Gotta turn the labhouse into a labhome
Home datacenter
Good God, man! On the one hand, I think you are absolutely insane. But on the other, I am completely envious. Rock on!
A homeserver is just a component(s) of your homelab...
HOLY FUCK! Dude so many things I've never though of.
Tell me you take adderall without telling me you take adderall. OP was locked in on this one boys.
When I liked have a AD domain and DHCP running on it and the whole Media server part as well. I am working to seperate the two and have running my lab off of old Dell desktops from the servers I was using since my power bill went up. Also anything like my game server, Media Server, and Casa OS server and AD server I have moved to micro PC's when I feel like blowing stuff up it wont affect the entire house.
It's always been a home server.
Can you do rm -rf / on everything in your “lab”? Yes: still a lab. No: not a lab.
God damn dude. You are running a medium size office at this point. Not a home lab. Also why did you decide to go with 2 different data center and what's the purpose of the data center in taxes(I can't see the text very well from mobile). Also what is your current IP schema for home and DC.
Ohio runs my personal server in a data center. Handles email, personal websites such as justin-lloyd.com (down and to the right if you're on desktop), offsite-backup. Texas data center is a web application server hosting a "funny pictures" website I am building in my spare time. MS SQL => Kestrel => NGINX = ATS => Android/iOS/Web/Terminal clients.
You are asking the wrong question... when does server become lab (multiple servers).
One man's way too much shit is another man's enjoyable hobby.
This isn't a hobby, it's a horde /s
Most people have a homeprod... Some of us also have a homeLab! (Modified from an old IT saying)

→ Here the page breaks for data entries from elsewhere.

(** Among the rows that are oldest, [oldest] takes the first to arrive:
    every row before it is strictly younger. *)
Lemma oldest_first (rows : list Posts.row) :
  forall r, oldest rows = Some r ->
    exists pre post,
      rows = (pre ++ r :: post)%list /\
      forall q, In q pre -> Posts.created_at r < Posts.created_at q.
Proof.
  induction rows as [| r0 rest IH]; intros r H; [discriminate |].
  simpl in H. destruct (oldest rest) as [m |] eqn:E.
  - destruct (IH m eq_refl) as (pre & post & Hsplit & Hpre).
    destruct (Posts.created_at r0 <=? Posts.created_at m) eqn:C;
      injection H as <-.
    + exists [], rest. split; [reflexivity | intros q []].
    + apply Z.leb_gt in C. exists (r0 :: pre), post.
      split; [simpl; now rewrite Hsplit |].
      intros q [<- | Hq]; [exact C | now apply Hpre].
  - injection H as <-. apply oldest_none in E. subst rest.
    exists [], []. split; [reflexivity | intros q []].
Qed.

(** Where the post returned by [getNextPost] comes from. *)
Lemma getNextPost_source (d : Db.t) (botId : string) (p : PostManager.Post) :
  PostManager.getNextPost d botId = Some p ->
  exists r,
    p = PostManager.toPost r /\ In r (posts d) /\
    Posts.bot_id r = botId /\ Posts.used r = false /\
    (forall q, In q (posts d) -> Posts.bot_id q = botId ->
               Posts.used q = false ->
               Posts.created_at r <= Posts.created_at q) /\
    exists pre post,
      filter (unused_of botId) (posts d) = (pre ++ r :: post)%list /\
      forall q, In q pre -> Posts.created_at r < Posts.created_at q.
Proof.
  unfold PostManager.getNextPost, select_next_unused. intros H.
  destruct (oldest _) as [m |] eqn:E; [| discriminate].
  injection H as <-. destruct (oldest_least _ _ E) as [Hin Hmin].
  apply filter_In in Hin. destruct Hin as [Hin Hu].
  apply unused_of_iff in Hu. destruct Hu as [Hb Hu].
  exists m. split; [reflexivity |]. split; [exact Hin |].
  split; [exact Hb |]. split; [exact Hu |]. split.
  - intros q Hq Hqb Hqu. apply Hmin. apply filter_In.
    split; [exact Hq | now apply unused_of_iff].
  - now apply oldest_first.
Qed.
Lemma disconnect_all_clients (ids : list str) (w : world) :
  fst (disconnect_all ids w) = Return tt
  /\ clients (snd (disconnect_all ids w))
     = fold_left (fun d k => dict_del k d) ids (clients w)
  /\ broadcasts (snd (disconnect_all ids w)) = broadcasts w.
Proof.
  revert w. induction ids as [|k ids IH]; intros w; [ repeat split | ].
  cbn [disconnect_all]. unfold bindM.
  destruct (disconnect_client_clients k w) as (Hr & Hc & Hb).
  destruct (_disconnect_client k w) as [r w1]. cbn in Hr, Hc, Hb. subst r.
  destruct (IH w1) as (Hr' & Hc' & Hb').
  cbn [fold_left]. rewrite <- Hc, <- Hb. repeat split; assumption.
Qed.

Lemma dict_get_after_dels {V} (ids : list str) (d : list (str * V)) (k : str) :
  distinct_keys d = true ->
  dict_get k (fold_left (fun d' k' => dict_del k' d') ids d)
  = if existsb (fun k' => Text.eqb k' k) ids then None else dict_get k d.
Proof.
  revert d. induction ids as [|k0 ids IH]; intros d Hd; [ reflexivity | ].
  cbn [fold_left existsb].
  rewrite (IH _ (distinct_keys_del k0 d Hd)).
  destruct (Text.eqb k0 k) eqn:E; cbn [orb].
  - apply text_eqb_eq in E. subst k0.
    rewrite (dict_get_del_same k d Hd).
    destruct (existsb _ ids); reflexivity.
  - apply text_eqb_neq in E. rewrite (dict_get_del_other k0 k d E). reflexivity.
Qed.

Lemma dict_get_member {V} (k : str) (v : V) (d : list (str * V)) :
  distinct_keys d = true -> In (k, v) d -> dict_get k d = Some v.
Proof.
  induction d as [|[k0 v0] d IH]; cbn; intros Hd Hin; [ contradiction | ].
  destruct (dict_get k0 d) eqn:Hk0; [ discriminate | ].
  destruct Hin as [E|Hin].
  - injection E as -> ->. rewrite text_eqb_refl. reflexivity.
  - pose proof (IH Hd Hin) as Hget.
    destruct (Text.eqb k0 k) eqn:E; [ | exact Hget ].
    apply text_eqb_eq in E. subst k0. congruence.
Qed.

Lemma dict_get_after_send (j : str) (k : str) (cs : list (str * client_info)) :
  dict_get k (List.map (after_send j) cs)
  = option_map (fun info => with_socket (snd (socket_send j (socket info))) info)
               (dict_get k cs).
Proof.
  induction cs as [|[k0 info] cs IH]; cbn; [ reflexivity | ].
  destruct (Text.eqb k0 k); [ reflexivity | exact IH ].
Qed.

Lemma distinct_keys_after_send (j : str) (cs : list (str * client_info)) :
  distinct_keys (List.map (after_send j) cs) = distinct_keys cs.
Proof.
  induction cs as [|[k0 info] cs IH]; cbn; [ reflexivity | ].
  rewrite dict_get_after_send. destruct (dict_get k0 cs); cbn; [ reflexivity | exact IH ].
Qed.

Lemma refused_keys_absent (k : str) (cs : list (str * client_info)) :
  dict_get k cs = None ->
  existsb (fun k' => Text.eqb k' k) (List.map fst (filter refuses cs)) = false.
Proof.
  induction cs as [|[k0 info] cs IH]; cbn; [ reflexivity | ].
  destruct (Text.eqb k0 k) eqn:E; [ discriminate | ].
  intros H. destruct (refuses (k0, info)); cbn; [ rewrite E | ]; apply IH; exact H.
Qed.

Lemma refused_keys_member (k : str) (info : client_info) (cs : list (str * client_info)) :
  distinct_keys cs = true -> In (k, info) cs ->
  existsb (fun k' => Text.eqb k' k) (List.map fst (filter refuses cs))
  = negb (accepts_send info).
Proof.
  induction cs as [|[k0 info0] cs IH]; cbn [distinct_keys In]; intros Hd Hin;
    [ contradiction | ].
  destruct (dict_get k0 cs) eqn:Hk0; [ discriminate | ].
  destruct Hin as [E|Hin].
  - injection E as -> ->. cbn [filter].
    change (refuses (k, info)) with (negb (accepts_send info)).
    destruct (accepts_send info); cbn.
    + apply refused_keys_absent. exact Hk0.
    + rewrite text_eqb_refl. reflexivity.
  - assert (Hne : Text.eqb k0 k = false).
    { apply text_eqb_neq. intros ->.
      rewrite (dict_get_member k info cs Hd Hin) in Hk0. discriminate. }
    cbn [filter]. destruct (refuses (k0, info0)); cbn; [ rewrite Hne; cbn | ];
      apply IH; assumption.
Qed.

Lemma logged_all_keeps (errors : list log_entry) (w0 : world) :
  clients (fold_left (fun w' e => logged e w') errors w0) = clients w0
  /\ broadcasts (fold_left (fun w' e => logged e w') errors w0) = broadcasts w0.
Proof.
  revert w0. induction errors as [|e errors IH]; intros w0; [ split; reflexivity | ].
  cbn [fold_left]. destruct (IH (logged e w0)) as [-> ->]. split; reflexivity.
Qed.

Lemma broadcast_message_run (message : NetworkMessage) (w : world) :
  fst (broadcast_message message w) = Return tt
  /\ clients (snd (broadcast_message message w))
     = fold_left (fun d k => dict_del k d)
         (List.map fst (filter refuses (clients w)))
         (List.map (after_send (encode message)) (clients w))
  /\ broadcasts (snd (broadcast_message message w)) = S (broadcasts w).
Proof.
  unfold broadcast_message. generalize (encode message). intros j.
  unfold bindM, modify, gets. cbn.
  destruct (broadcast_loop_entries j (clients w)) as [H1 H2].
  destruct (broadcast_loop j (clients w)) as [[cs' disconnected] errors].
  cbn in H1, H2. subst cs' disconnected.
  match goal with
  | |- context [disconnect_all ?ids ?w0] =>
      destruct (disconnect_all_clients ids w0) as (Hr & Hc & Hb);
      destruct (disconnect_all ids w0) as [r w1]
  end.
  cbn in Hr, Hc, Hb |- *. subst r. rewrite Hc, Hb.
  destruct (logged_all_keeps errors
              (set_clients (List.map (after_send j) (clients w)) (count_broadcast w)))
    as [-> ->].
  repeat split.
Qed.

Lemma text_eqb_sym (a b : str) : Text.eqb a b = Text.eqb b a.
Proof.
  destruct (Text.eqb a b) eqn:E.
  - apply text_eqb_eq in E. subst b. symmetry. apply text_eqb_refl.
  - symmetry. apply text_eqb_neq. apply text_eqb_neq in E. congruence.
Qed.

Lemma dels_keep_head {V} (ids : list str) (k : str) (v : V) (d : list (str * V)) :
  existsb (fun k' => Text.eqb k' k) ids = false ->
  fold_left (fun d' k' => dict_del k' d') ids ((k, v) :: d)
  = (k, v) :: fold_left (fun d' k' => dict_del k' d') ids d.
Proof.
  revert d. induction ids as [|k0 ids IH]; intros d H; [ reflexivity | ].
  cbn [existsb] in H. apply orb_false_iff in H. destruct H as [Hk Hids].
  cbn [fold_left dict_del]. rewrite text_eqb_sym, Hk. apply IH. exact Hids.
Qed.

(** After a broadcast the tracked connections are exactly those whose
    send returned, each with the message appended to what it was sent. *)
Lemma broadcast_message_clients (message : NetworkMessage) (w : world) :
  distinct_keys (clients w) = true ->
  clients (snd (broadcast_message message w))
  = List.map (after_send (encode message))
      (filter (fun ci => accepts_send (snd ci)) (clients w)).
Proof.
  intros Hd. destruct (broadcast_message_run message w) as (_ & -> & _).
  generalize (encode message). intros j.
  induction (clients w) as [|[k info] cs IH]; [ reflexivity | ].
  cbn [distinct_keys] in Hd.
  destruct (dict_get k cs) eqn:Hk; [ discriminate | ].
  cbn [filter List.map snd].
  change (refuses (k, info)) with (negb (accepts_send info)).
  destruct (accepts_send info); cbn [negb List.map fold_left].
  - change (after_send j (k, info))
      with (k, with_socket (snd (socket_send j (socket info))) info).
    rewrite dels_keep_head by (apply refused_keys_absent; exact Hk).
    rewrite (IH Hd). reflexivity.
  - change (after_send j (k, info))
      with (k, with_socket (snd (socket_send j (socket info))) info).
    cbn [dict_del fst]. rewrite text_eqb_refl. apply IH. exact Hd.
Qed.
(** Real numbers are always ordinary numbers for the sort. *)
Lemma exact_comparable (l : list R) : comparable l = true.
Proof.
  unfold comparable.
  apply forallb_forall. intros a _. apply forallb_forall. intros b _.
  simpl. unfold Exact.ltb, Exact.leb.
  repeat (apply andb_true_intro; split).
  - destruct (Rlt_dec 0 (a - b)), (Rlt_dec b a); simpl; try reflexivity; lra.
  - destruct (Rle_dec a b), (Rlt_dec b a); simpl; try reflexivity; lra.
  - destruct (Rlt_dec a b), (Rle_dec a b); simpl; try reflexivity; lra.
  - apply forallb_forall. intros c _.
    destruct (Rle_dec a b), (Rle_dec b c), (Rle_dec a c); simpl; try reflexivity; lra.
Qed.

Lemma exact_trips_total (x : R) : trips x <> None.
Proof. discriminate. Qed.

(** Math.ceil on a real number is the least integer not below it. *)
Lemma exact_ceil (x : R) :
  exists k : Z, Math_ceil x = IZR k /\ IZR k - 1 < x <= IZR k.
Proof.
  exists (- Int_part (- x))%Z. unfold Math_ceil. simpl. unfold Exact.floor.
  destruct (base_Int_part (- x)) as [Hle Hgt].
  rewrite opp_IZR. split; [reflexivity | lra].
Qed.

(** On real numbers the fits come sorted for every non-empty sample
    sequence. *)
Lemma exact_results_sorted (dataPoints : list (Sample R)) :
  dataPoints <> [] ->
  exists r,
    determineComplexity dataPoints = Returns r
    /\ List.length (results r) = 5%nat
    /\ StronglySorted (fun a b => fit_rmse a <= fit_rmse b) (results r).
Proof.
  intros Hne. destruct dataPoints as [|d rest]; [congruence|].
  edestruct (@determineComplexity_returns R exact (d :: rest)) as (r & Hr & Hres);
    [reflexivity|].
  exists r. split; [exact Hr|]. rewrite Hres. split.
  - rewrite (Permutation_length (results_permutation _ _)). reflexivity.
  - eapply StronglySorted_weaken; [|apply sorted_results, exact_comparable].
    intros a b Hle. simpl in Hle. unfold Exact.leb in Hle.
    destruct (Rle_dec (fit_rmse a) (fit_rmse b)); [assumption | discriminate].
Qed.

(** On real numbers the standard regime never returns a model more complex
    than one of lowest RMSE. *)
Lemma exact_best_fit_not_more_complex (dataPoints : list (Sample R)) (meanTime : R) :
  ss_mean (map (@time R) dataPoints) = Returns meanTime ->
  ~ meanTime < 1 / 10000 ->
  exists r best,
    determineComplexity dataPoints = Returns r
    /\ In best (modelTable dataPoints meanTime)
    /\ bestFit r = type best
    /\ forall lowest,
         In lowest (modelTable dataPoints meanTime) ->
         (forall other, In other (modelTable dataPoints meanTime) ->
                        rmse lowest <= rmse other) ->
         (complexity best <= complexity lowest)%nat.
Proof.
  intros Hmean Hslow.
  assert (Hregime : nltb meanTime (lit 1 10000) = false).
  { unfold lit. simpl. unfold Exact.ltb. destruct (Rlt_dec meanTime (1 / 10000)); tauto. }
  destruct (sorted_table_cons dataPoints meanTime) as (first & rest & Hsorted).
  destruct (standard_best _ Hmean Hregime Hsorted) as (r & Hr & Hfit & Hin & Hle).
  exists r, (fold_left promote rest first).
  split; [exact Hr|]. split; [exact Hin|]. split; [exact Hfit|].
  intros lowest Hlow Hmin.
  assert (Hfirst : (complexity first <= complexity lowest)%nat).
  { apply first_is_simplest_lowest
      with (dataPoints := dataPoints) (meanTime := meanTime) (rest := rest); auto.
    - apply exact_comparable.
    - intros other Hother. simpl. unfold Exact.leb.
      destruct (Rle_dec (rmse lowest) (rmse other)) as [|Hn]; [reflexivity|].
      exfalso. apply Hn. now apply Hmin. }
  lia.
Qed.

(** On real numbers too the ultra-fast regime reports confidence 95. *)
Lemma exact_round_95 : Math_round 95 = 95.
Proof.
  unfold Math_round, lit. simpl. unfold Exact.floor, Exact.ltb.
  destruct (base_Int_part 95) as [Hle Hgt].
  assert (Hk : Int_part 95 = 95%Z).
  { assert (H94 : 94 < IZR (Int_part 95)) by lra.
    apply lt_IZR in H94. apply le_IZR in Hle. lia. }
  rewrite Hk. destruct (Rlt_dec (95 - 95) (1 / 2)); [lra | exfalso; lra].
Qed.

Lemma exact_ultra_fast_override (dataPoints : list (Sample R)) (meanTime : R) :
  ss_mean (map (@time R) dataPoints) = Returns meanTime ->
  meanTime < 1 / 10000 ->
  exists r,
    determineComplexity dataPoints = Returns r
    /\ confidence r = 95
    /\ bestFit r = if Rlt_dec (logRMSE dataPoints) (constantRMSE dataPoints meanTime)
                   then "O(log n) - Logarithmic"%string else "O(1) - Constant"%string.
Proof.
  intros Hmean Hfast.
  assert (Hregime : nltb meanTime (lit 1 10000) = true).
  { unfold lit. simpl. unfold Exact.ltb. destruct (Rlt_dec meanTime (1 / 10000)); tauto. }
  rewrite determineComplexity_selectBest with (meanTime := meanTime) by assumption.
  rewrite selectBest_ultraFast by assumption.
  eexists. split; [reflexivity|]. split; [apply exact_round_95|].
  cbn [bestFit nltb exact]. unfold Exact.ltb.
  destruct (Rlt_dec (logRMSE dataPoints) (constantRMSE dataPoints meanTime)); reflexivity.
Qed.

(** Math.round keeps a real number within 0 and 100. *)
Lemma exact_round_bounds (x : R) :
  (x <= 100 -> Math_round x <= 100) /\ (0 <= x -> 0 <= Math_round x).
Proof.
  unfold Math_round, lit. simpl. unfold Exact.floor, Exact.ltb.
  destruct (base_Int_part x) as [Hle Hgt].
  split; intros Hx.
  - destruct (Rlt_dec (x - IZR (Int_part x)) (1 / 2)) as [Hlow | Hhigh]; [lra|].
    assert (Hlt : IZR (Int_part x) < 100) by lra.
    apply lt_IZR in Hlt.
    assert (Hle99 : IZR (Int_part x) <= 99) by (apply IZR_le; lia).
    destruct (Rlt_dec x 0); lra.
  - assert (Hneg : -1 < IZR (Int_part x)) by lra.
    apply lt_IZR in Hneg.
    assert (H0 : 0 <= IZR (Int_part x)) by (apply IZR_le; lia).
    destruct (Rlt_dec (x - IZR (Int_part x)) (1 / 2)); [lra|].
    destruct (Rlt_dec x 0); lra.
Qed.

(** An RMSE is a square root. *)
Lemma exact_rmse_nonneg (actual predicted : list R) : 0 <= calculateRMSE actual predicted.
Proof. unfold calculateRMSE. simpl. apply sqrt_pos. Qed.

Lemma exact_table_nonneg (dataPoints : list (Sample R)) (meanTime : R) (m : Model R) :
  In m (modelTable dataPoints meanTime) -> 0 <= rmse m.
Proof.
  unfold modelTable. simpl.
  intros [<- | [<- | [<- | [<- | [<- | []]]]]]; simpl; apply exact_rmse_nonneg.
Qed.

Lemma exact_fitQuality_bounds (meanTime : R) (best : Model R) :
  0 <= rmse best -> 0 <= fitQuality meanTime best <= 1.
Proof.
  intros Hbest. unfold fitQuality. simpl.
  set (sig := if Exact.ltb 0 meanTime then meanTime else 1).
  assert (Hsig : 0 < sig).
  { unfold sig, Exact.ltb. destruct (Rlt_dec 0 meanTime); lra. }
  assert (Hq : 0 <= rmse best / sig).
  { apply Rmult_le_pos; [assumption|]. left. now apply Rinv_0_lt_compat. }
  split; [apply Rmax_l | apply Rmax_lub; lra].
Qed.

Lemma exact_separation_upper (models : list (Model R)) (best : Model R) :
  separation models best <= 1.
Proof.
  unfold separation.
  match goal with |- (match ?o with Some _ => _ | None => _ end) <= 1 =>
    destruct o; simpl; [apply Rmin_l | lra] end.
Qed.

(** The separation is negative only when the best fit is not a lowest-RMSE
    model, that is, after a promotion. *)
Lemma exact_separation_lower (models : list (Model R)) (best : Model R) :
  (forall m, In m models -> 0 <= rmse best <= rmse m) ->
  0 <= separation models best.
Proof.
  intros Hmin. unfold separation.
  assert (Hin : forall k s, nth_error (Array_sort byRmse models) k = Some s -> In s models).
  { intros k s Hk. apply nth_error_In in Hk.
    eapply Permutation_in; [apply Permutation_sym, Array_sort_perm | exact Hk]. }
  match goal with |- 0 <= (match ?o with Some _ => _ | None => _ end) =>
    assert (Hs : forall s, o = Some s -> In s models); [|destruct o as [s|]] end.
  - intros s. destruct (nth_error (Array_sort byRmse models) 0) as [s0|] eqn:E0; [|discriminate].
    destruct (complexity s0 =? complexity best)%nat.
    + apply Hin.
    + intros [= <-]. now apply (Hin 0%nat).
  - specialize (Hmin s (Hs s eq_refl)). simpl. unfold Exact.truthy.
    apply Rmin_glb; [lra|].
    apply Rmult_le_pos; [lra|]. left. apply Rinv_0_lt_compat.
    destruct (Req_dec_T (rmse s) 0); lra.
  - simpl. lra.
Qed.
(* ===== verification/KMem.v ===== *)
(** * The kernel heap as its clients see it

    [kmalloc] and [kfree] (kern/lib/kheap.c) are used by almost every component.
    The clients are proved against the interface of this file: a heap state, the
    two operations, and the laws that relate them to the set of live blocks.
    The allocator of kheap.c itself is the subject of [Kheap]. *)

From Stdlib Require Import ZArith Lia.
From stdpp Require Import base list gmap numbers.
From S2P Require Import Prelude.

Local Open Scope Z_scope.

(** The operations, on an abstract heap state. Address 0 is [NULL]. *)
Class KHeap (H : Type) := {
  kmalloc : Z → M H Z;
  kfree : Z → M H ();
}.

(** The contract. [heap_owns h m] says that the live blocks of [h] are exactly
    the addresses of [m], each with the size asked for. *)
Class KHeapLaws (H : Type) `{!KHeap H} := {
  heap_owns : H → gmap Z Z → Prop;
  heap_owns_null h m : heap_owns h m → m !! 0 = None;
  heap_owns_disjoint h m a n b k :
    heap_owns h m → m !! a = Some n → m !! b = Some k → a ≠ b →
    a + n ≤ b ∨ b + k ≤ a;
  kmalloc_law h m sz :
    heap_owns h m → 0 ≤ sz < 2 ^ 31 →
    wp safe_oom (kmalloc sz) h
      (λ p h', (p = 0 ∧ heap_owns h' m) ∨
               (p ≠ 0 ∧ m !! p = None ∧ heap_owns h' (<[p := sz]> m)))
      noerr;
  kfree_law h m p :
    heap_owns h m → is_Some (m !! p) →
    wp safe (kfree p) h (λ _ h', heap_owns h' (delete p m)) noerr;
  kfree_null h : wp safe (kfree 0) h (λ _ h', h' = h) noerr;
}.

(** A client keeps its own data beside the heap. *)
Definition on_heap {H C A} (m : M H A) : M (H * C) A :=
  zoom fst (λ h s, (h, s.2)) m.
Definition on_data {H C A} (m : M C A) : M (H * C) A :=
  zoom snd (λ c s, (s.1, c)) m.

Lemma wp_on_data {H C A} F (m : M C A) h (c : C) (Q : A → H * C → Prop) E :
  wp F m c (λ a c', Q a (h, c')) (λ e c', E e (h, c')) →
  wp F (on_data m) (h, c) Q E.
Proof. intros. by apply wp_zoom. Qed.

(** Symbolic execution of a client; it stops at heap calls and assertions. *)
Ltac mem_step :=
  lazymatch goal with
  | |- wp _ (on_data _) (_, _) _ _ => apply wp_on_data; cbv beta
  | _ => wp_step
  end.
Ltac mem_steps := repeat mem_step.

Section client_rules.
Context `{HL : KHeapLaws H} {C : Type}.

(** [kmalloc] from a client: [NULL], or a fresh block of that size. *)
Lemma wp_kmalloc h m (c : C) sz (Q : Z → H * C → Prop) E :
  heap_owns h m → 0 ≤ sz < 2 ^ 31 →
  (∀ h', heap_owns h' m → Q 0 (h', c)) →
  (∀ p h', p ≠ 0 → m !! p = None → heap_owns h' (<[p := sz]> m) →
     Q p (h', c)) →
  wp safe_oom (on_heap (kmalloc sz)) (h, c) Q E.
Proof.
  intros Hm Hsz HQ0 HQ. apply wp_zoom. eapply wp_mono;
    [by apply (kmalloc_law h m)| |done].
  intros p h' [[-> ?]|(? & ? & ?)]; simpl; eauto.
Qed.

Lemma wp_kfree F h m (c : C) p (Q : () → H * C → Prop) E :
  heap_owns h m → is_Some (m !! p) →
  (∀ h', heap_owns h' (delete p m) → Q tt (h', c)) →
  wp F (on_heap (kfree p)) (h, c) Q E.
Proof.
  intros Hm Hp HQ. apply wp_zoom. apply wp_faults with safe; [|done].
  eapply wp_mono; [by apply (kfree_law h m)| |done].
  intros [] h' ?. simpl. eauto.
Qed.
End client_rules.

(** ** A heap that satisfies the contract

    The simplest one: addresses are handed out in increasing order and never
    reused, and the first [budget] requests succeed. It shows that the contract
    can be met, and runs the clients in their examples. *)
Module SimpleHeap.
Record t := { next : Z; live : gmap Z Z; budget : nat }.

Definition init (budget : nat) : t := {| next := 16; live := ∅; budget := budget |}.

Definition malloc (sz : Z) : M t Z :=
  h ← get;
  match budget h with
  | O => mret 0
  | S b =>
    put {| next := next h + Z.max 1 sz; live := <[next h := sz]> (live h);
           budget := b |};;
    mret (next h)
  end.

Definition free (p : Z) : M t () :=
  if p =? 0 then mret tt else
  h ← get;
  _ ← the (live h !! p);
  put {| next := next h; live := delete p (live h); budget := budget h |}.

#[global] Instance heap : KHeap t := {| kmalloc := malloc; kfree := free |}.

Record owns (h : t) (m : gmap Z Z) : Prop := {
  owns_live : live h = m;
  owns_next : 0 < next h;
  owns_below p sz : m !! p = Some sz → 0 < p < next h ∧ 0 ≤ sz ∧ p + sz ≤ next h;
  owns_disjoint p sz q sz' :
    m !! p = Some sz → m !! q = Some sz' → p ≠ q → p + sz ≤ q ∨ q + sz' ≤ p;
}.

Lemma owns_malloc h m sz :
  owns h m → 0 ≤ sz →
  wp safe_oom (malloc sz) h
    (λ p h', (p = 0 ∧ owns h' m) ∨
             (p ≠ 0 ∧ m !! p = None ∧ owns h' (<[p := sz]> m))) noerr.
Proof.
  intros [<- Hn Hlive Hdis] Hsz. unfold malloc. wp_steps.
  destruct (budget h) as [|b] eqn:Hb; wp_steps; [left; by split; [|split]|].
  right. split_and!; [lia| |].
  { destruct (live h !! next h) eqn:Hl; [|done]. specialize (Hlive _ _ Hl). lia. }
  split; simpl; [done|lia| |].
  - intros p sz' [[<- <-]|[_ Hp]]%lookup_insert_Some; [lia|].
    specialize (Hlive _ _ Hp). lia.
  - intros p1 s1 p2 s2 [[<- <-]|[_ H1]]%lookup_insert_Some
      [[<- <-]|[_ H2]]%lookup_insert_Some Hne; [done| | |by eapply Hdis].
    + specialize (Hlive _ _ H2). lia.
    + specialize (Hlive _ _ H1). lia.
Qed.

Lemma owns_free h m p :
  owns h m → is_Some (m !! p) →
  wp safe (free p) h (λ _ h', owns h' (delete p m)) noerr.
Proof.
  intros [<- Hn Hlive Hdis] [sz Hp]. unfold free.
  pose proof (Hlive _ _ Hp). destruct (Z.eqb_spec p 0); [lia|].
  wp_steps. rewrite Hp. split; simpl; [done..| |].
  - intros p' sz' [_ ?]%lookup_delete_Some. eauto.
  - intros p1 s1 p2 s2 [_ ?]%lookup_delete_Some [_ ?]%lookup_delete_Some. eauto.
Qed.

#[global, program] Instance laws : KHeapLaws t :=
  {| heap_owns := owns; heap_owns_disjoint h m p sz q sz' H := owns_disjoint h m H p sz q sz' |}.
Next Obligation.
  intros h m [_ _ Hlive _]. destruct (m !! 0) eqn:H0; [|done].
  specialize (Hlive _ _ H0). lia.
Qed.
Next Obligation. intros. by apply owns_malloc; [|lia]. Qed.
Next Obligation. intros. by apply owns_free. Qed.
Next Obligation. done. Qed.

Lemma init_owns b : heap_owns (init b) ∅.
Proof. split; [done|done|intros p sz|intros p sz q sz']; by rewrite lookup_empty. Qed.
End SimpleHeap.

Bro, you are running a small/medium size office at this point. Not a home lab. This MF has a rack in 2 different data centers. What are you using those racks for? Off side backups? Redundancy?
This has evolved to a HomeCloud setup.
are you running 9" displays in place of physical photos in frames? Curious how this is setup. Is there a write-up somewhere?
edit: same for "the wall" with the 6x 55" screens.
The meaning of "homelab" has changed over the years. Originally it was literally just having the hardware you'd find in the lab at home. e.g. you were taking classes for a CCNA and instead of going to the school's lab for hands-on with the hardware you'd just replicate the setup at 'home'. Nothing in the setup would be relied on beyond the specific thing you're testing in the moment. If you're going to stick to the original intent of the name, anything beyond "lab" use wouldn't be "homelab".
Now it skews more to meaning anything you're using to learn the technology even if you're using it as the equivalent of production and rely on it being up as a part of your daily life.
If you can turn it off and still do things, it's a homelab. If you run services on it that are vital to your home, then it's a home server.
You, diagram? I just keep throwing crap into the mix and trying to remember which vlan and ip scheme its supposed to use and which device has access. Order is for work, Chaos is for personal enjoyment.